China typically buys soybeans at this time of year from South America, where supplies are being replenished by the ongoing harvest, switching to the US later on after harvesters start rolling there in earnest.


And, with China having huge commitments for purchases of US ags under its phase one trade deal, there are hopes that this will see a particularly big order book of US soybeans emerging later in 2020.


‘Less fear’

Soybean futures for May shed 1.0% to $8.72 ½ a bushel, feeling pressure too from a continued tumble in soymeal values, down 1.2% at $317.70 a short ton.


Terry Reilly noted “talk of hedging of meal out of Argentina”, the top exporter of the high protein feed ingredient, whose shipments had been seen likely to be disrupted by Covid-19 effects.


ADM Investor Services flagged “talk that large Brazil soybean exports to China could lower China soymeal prices and add to their stocks”.


Certainly, in China best-traded Dalian soymeal futures for September, after a four-session winning streak which gained them 7.9%, fell back 1.4% on Thursday to close at 2,916 yuan a tonne.


Currently “there seems to be less fear of crushing plants and export facilities in South America being hindered by the spread of the virus,” said Benson Quinn Commodities, although adding that “I would take the latter with a grain of salt as the situation remains very fluid”.


Palm exports

Soyoil prices, meanwhile, eased a more modest 0.1% to 26.61 cents a pound for May, continuing their recovery from their lowest levels since 2006.


Rival vegetable oil palm oil eased 0.4% to 2,373 ringgit a tonne in Kuala Lumpur, giving back a little bit of headway made in the last session on ideas on a coronavirus-driven lockdown in Malaysia, the world’s second-largest palm producer.

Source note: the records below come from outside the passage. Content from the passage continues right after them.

Lemma quic_turns respond s ctx l id addr sess sc : forall a n input nonces_c nonces_s rnd er e streams now,
  let key := SKey sess in
  let t := talk respond sc a n input in
  Forall (served s sess) (t_calls t) -> key_ok key -> app e = a ->
  length nonces_c = length (t_calls t) -> Forall (fun nc => len nc = NonceSize) nonces_c ->
  length nonces_s = length (t_calls t) -> Forall (fun nc => len nc = NonceSize) nonces_s ->
  sheap e !! l = Some (Session_Touch now sess) -> never_dead e (Session_Touch now sess) ->
  random e = mkReader (concat (map (nonce_used key) nonces_s) ++ rnd) er ->
  exists e', quic_events s ctx l id addr (turns (length streams) (up_frames key n (t_calls t) nonces_c))
      (mkQuic e streams true false)
    = (mkQuic e' (streams ++ map served_stream (down_frames key n (t_calls t) nonces_s)) true false, Ok tt) /\
    app e' = t_state t.
Proof.
  induction sc as [|fmt args|x| |line k IH|k IH|op payload k IH];
    intros a n input nonces_c nonces_s rnd er e streams now key t Hs Hk Happ Hlc Hc Hls Hns Hl Hlive Hrnd.
  - exists e. cbn. by rewrite app_nil_r.
  - exists e. cbn. by rewrite app_nil_r.
  - exists e. cbn. by rewrite app_nil_r.
  - exists e. cbn. by rewrite app_nil_r.
  - by eapply (IH a n input).
  - destruct input as [|line input]; [by eapply (IH None a n [])|by eapply (IH (Some line) a n input)].
  - cbn [talk] in t. destruct (respond op payload a) as [a' r]. subst t. cbn [called t_calls t_state] in *.
    set (t := talk _ _ _ _ _) in *. destruct nonces_c as [|nc nonces_c], nonces_s as [|ns nonces_s]; try done.
    apply list.Forall_cons in Hs as [Hs1 Hs], Hc as [Hnc Hc], Hns as [Hnns Hns].
    injection Hlc as Hlc. injection Hls as Hls. cbn [map concat] in Hrnd. rewrite <-app_assoc in Hrnd.
    assert (in_uint 32 (wrapU 32 (n + 1)) = true) as Hseq by (apply wrapU_range; lia).
    destruct (quic_turn s ctx l id addr sess (wrapU 32 (n + 1)) ns nc _ er _ e streams now Hs1 Hk Happ Hseq Hnns Hnc Hl Hlive Hrnd)
      as (e1 & now1 & Hturn & Ha1 & Hl1 & Hlive1 & Hr1). cbn [s_op s_payload s_resp s_after] in *.
    destruct (IH (inl (norm_response (wrapU 32 (n + 1)) r)) a' (wrapU 32 (n + 1)) input nonces_c nonces_s rnd er e1
      (streams ++ [served_stream (frame_bytes (wrapU 32 (n + 1)) (envelope key ns (response_bytes r)))]) now1)
      as (e' & Hrun & Ha'); try done.
    exists e'. split; [|done]. cbn [up_frames down_frames map turns s_op s_payload s_resp].
    rewrite length_app, Nat.add_1_r, <-app_assoc in Hrun.
    match goal with |- quic_events _ _ _ _ _ (?x :: ?y :: ?z) _ = _ => change (x :: y :: z) with ([x; y] ++ z) end.
    by rewrite (quic_events_app _ _ _ _ _ _ _ _ _ Hturn).
Qed.

(** ** From dialing on *)

(** The network takes the client to a connection with these streams. *)
Definition quic_reaches (net : Network) (host : string) (cfg : TLSConfig) (streams : list (res Stream)) : Prop :=
  quic_DialAddr net (resolveHushAddr (ip_literal net) host) (default_protos (DefaultALPN net) cfg) = Ok streams.

Lemma dialQUIC_ready net host cfg c b rnd re k0 spub sid coming shared k :
  quic_reaches net host cfg (answer_stream (spub ++ be_put 8 sid) :: coming) ->
  Client.addr c = resolveHushAddr (ip_literal net) host -> ctls c = Some cfg ->
  mode c = TransportQUIC -> len b = 32 -> crandom c = mkReader (b ++ rnd) re -> apiKey c = k0 ->
  len spub = PubKeySize -> in_uint 64 sid = true ->
  SharedSecret b spub = Ok shared -> DeriveSessionKey shared (client_secret k0) = Ok k ->
  exists c' l, dialQUIC net c = (c', Ok tt) /\
    quic_ready c' l coming [used_stream (client_hello k0 (x25519_Public b))]
      (NewSession (clock c (cticks c)) sid (client_id k0) (Some k)) /\
    crandom c' = mkReader rnd re /\ cseq c' = cseq c.
Proof.
  intros Hnet Haddr Hcfg Hm Hb Hrnd Hk0 Hsp Hsid Hsh Hk.
  unfold dialQUIC, new_wire, catch, client_keypair, GenerateKeyPair, CNow, OpenStreamSync, on_quic, stream_Close,
    get, modify, lift, mbind, M_bind.
  rewrite Haddr, Hcfg. unfold transport_Dial. cbn [from_option id]. rewrite Hnet. cbn [wrap_err set_wires wires crandom].
  rewrite lookup_insert_eq. unfold answer_stream at 1. cbn [set_wires crandom]. rewrite Hrnd, ReadFull_app by done.
  cbn [set_crandom set_wires apiKey wires clock cticks mode qconn tcpConn csess cseq dialed crandom].
  rewrite !lookup_insert_eq, Hk0. unfold reader_of.
  pose proof (client_accepts (clock c (cticks c)) k0 b spub sid [] io_EOF empty_writer shared k eq_refl Hsp Hsid Hsh Hk) as Hneg.
  rewrite app_nil_r in Hneg. rewrite Hneg.
  cbn [set_conns set_wires wires]. eexists _, _. split; [reflexivity|]. split; [|done].
  unfold quic_ready. cbn [set_conns set_wires mode dialed qconn csess wires]. split_and!; try done.
  by rewrite lookup_alter_eq, lookup_insert_eq.
Qed.

(** The server's side of a whole connection. *)
Lemma connection_serves respond s e ctx addr k0 pub sc input nonces_c nonces_s rnd er shared k :
  shared_key (keyStore s) k0 -> len pub = PubKeySize ->
  SharedSecret (serverPriv s) pub = Ok shared -> DeriveSessionKey shared (client_secret k0) = Ok k ->
  let sid := wrapU 64 (nextID e + 1) in
  let sess := NewSession (oracle e (ticks e)) sid (client_id k0) (Some k) in
  let t := talk respond sc (app e) 0 input in
  Forall (served s sess) (t_calls t) -> never_dead e sess ->
  length nonces_c = length (t_calls t) -> Forall (fun nc => len nc = NonceSize) nonces_c ->
  length nonces_s = length (t_calls t) -> Forall (fun nc => len nc = NonceSize) nonces_s ->
  random e = mkReader (concat nonces_s ++ rnd) er ->
  exists q, handleConnection s ctx addr (Ok (mkStream (reader_of (client_hello k0 pub)) empty_writer))
      (turns 1 (up_frames (Some k) 0 (t_calls t) nonces_c) ++ [QFail]) (mkQuic e [] true false) = (q, Ok tt) /\
    app (quic_env q) = t_state t /\ sessions (sstore (quic_env q)) !! sid = None /\ quic_closed q = true /\
    quic_streams q = map served_stream ((x25519_Public (serverPriv s) ++ be_put 8 sid) :: down_frames (Some k) 0 (t_calls t) nonces_s).
Proof.
  intros Hks Hp Hsh Hk sid sess t Hs Hlive Hlc Hc Hls Hns Hrnd. pose proof (derived_key_ok _ _ _ Hk) as Hkok.
  destruct (handleConnection_open s e ctx addr k0 pub shared k) as (l & e1 & Hl & Hlive1 & Ha & Hr & Hopen); try done.
  fold sid sess in Hl, Hlive1, Hopen.
  destruct (quic_turns respond s ctx l sid addr sess sc (app e) 0 input nonces_c nonces_s rnd er e1
    [served_stream (x25519_Public (serverPriv s) ++ be_put 8 sid)] (LastUsed sess)) as (e2 & Hrun & Ha2); try done.
  { rewrite Hr, Hrnd. f_equal. f_equal. f_equal. symmetry. apply map_id. }
  rewrite Hopen. cbn [SKey sess NewSession length app] in Hrun. fold t in Hrun.
  rewrite (quic_events_app _ _ _ _ _ _ _ _ _ Hrun). cbn [quic_events quic_event accepting].
  unfold mbind, M_bind, on_quic_env, unfile_session, quic_Close. cbn [quic_env quic_streams accepting quic_closed].
  eexists. split; [reflexivity|]. cbn [quic_env quic_closed quic_streams set_sessions app sstore Store_Delete sessions].
  split; [done|]. split; [apply lookup_delete_eq|]. split; [done|].
  rewrite map_app, map_map. apply (f_equal (cons _)). by apply map_ext.
Qed.

Lemma Close_wire c l coming used closed : qconn c = Some l -> wires c !! l = Some (QUICWire coming used closed) ->
  wires (Close c).1 !! l = Some (QUICWire coming used true).
Proof.
  intros Hq Hw. unfold Close, get, modify, wire_Close, mbind, M_bind. rewrite Hq.
  destruct (tcpConn c) as [l'|]; cbn [fst set_wires set_conns wires mret M_ret modify].
  - destruct (decide (l' = l)) as [->|Hne].
    + by rewrite !lookup_alter_eq, Hw.
    + rewrite lookup_alter_ne by done. by rewrite lookup_alter_eq, Hw.
  - by rewrite lookup_alter_eq, Hw.
Qed.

In the top producer, Indonesia, exports fell to 2.39m tonnes in January, a drop of 32% year on year, according to palm oil association Gapki, a drop attributed to large stocks in importing countries and to initial effects of Covid-19 as it spread in China, a major vegetable oil importer.


Data later

Back to the US export sales data expected later, and they are expected at 8,000-30,000 tonnes for soyoil, compared with 18,875 tonnes last time.


For soybeans, they are forecast at 400,000-800,000 tonnes, compared with 631,577 tonnes the previous week.


And for corn they are expected at 900,000-1.80m tonnes, at least matching the 904,524 tonnes last time.